Problem requirements: Please reproduce exactly the lines from the start of the records through the one containing "apply bind_Ok in", and nothing more.

Records shown:
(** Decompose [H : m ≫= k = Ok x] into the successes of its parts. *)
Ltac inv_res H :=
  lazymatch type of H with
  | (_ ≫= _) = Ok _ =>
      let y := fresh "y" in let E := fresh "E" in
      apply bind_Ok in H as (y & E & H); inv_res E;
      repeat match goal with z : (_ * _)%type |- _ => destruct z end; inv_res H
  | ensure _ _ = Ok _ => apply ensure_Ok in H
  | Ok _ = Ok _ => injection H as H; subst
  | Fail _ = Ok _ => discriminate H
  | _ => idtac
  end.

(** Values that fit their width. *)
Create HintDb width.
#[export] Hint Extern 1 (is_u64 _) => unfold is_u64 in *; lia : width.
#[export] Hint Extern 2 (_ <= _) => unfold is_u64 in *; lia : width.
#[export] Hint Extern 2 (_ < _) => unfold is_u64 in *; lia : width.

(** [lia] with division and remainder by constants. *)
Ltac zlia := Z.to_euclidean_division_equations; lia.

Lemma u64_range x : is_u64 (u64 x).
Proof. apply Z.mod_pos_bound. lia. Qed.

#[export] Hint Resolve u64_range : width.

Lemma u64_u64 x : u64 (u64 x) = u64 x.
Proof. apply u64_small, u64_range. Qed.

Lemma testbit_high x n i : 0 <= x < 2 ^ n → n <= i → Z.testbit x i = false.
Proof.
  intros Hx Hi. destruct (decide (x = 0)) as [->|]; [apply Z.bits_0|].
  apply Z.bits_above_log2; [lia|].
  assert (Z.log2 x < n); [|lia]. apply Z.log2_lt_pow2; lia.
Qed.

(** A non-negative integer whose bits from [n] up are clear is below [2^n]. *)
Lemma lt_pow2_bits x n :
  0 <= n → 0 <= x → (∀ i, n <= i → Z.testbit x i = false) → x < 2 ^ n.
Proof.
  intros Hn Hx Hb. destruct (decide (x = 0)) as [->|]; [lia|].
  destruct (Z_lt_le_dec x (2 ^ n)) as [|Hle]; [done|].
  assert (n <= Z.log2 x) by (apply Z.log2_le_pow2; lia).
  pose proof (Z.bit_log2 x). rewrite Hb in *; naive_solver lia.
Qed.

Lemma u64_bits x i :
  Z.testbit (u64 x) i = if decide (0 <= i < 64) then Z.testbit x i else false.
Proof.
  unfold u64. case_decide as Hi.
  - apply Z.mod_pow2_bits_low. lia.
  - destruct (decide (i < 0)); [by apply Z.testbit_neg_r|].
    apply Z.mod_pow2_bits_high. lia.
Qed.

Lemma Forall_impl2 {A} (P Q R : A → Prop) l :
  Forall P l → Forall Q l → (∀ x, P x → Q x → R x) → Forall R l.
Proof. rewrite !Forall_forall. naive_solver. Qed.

Completed exercise:
(** Decompose [H : m ≫= k = Ok x] into the successes of its parts. *)
Ltac inv_res H :=
  lazymatch type of H with
  | (_ ≫= _) = Ok _ =>
      let y := fresh "y" in let E := fresh "E" in
      apply bind_Ok in H as (y & E & H); inv_res E;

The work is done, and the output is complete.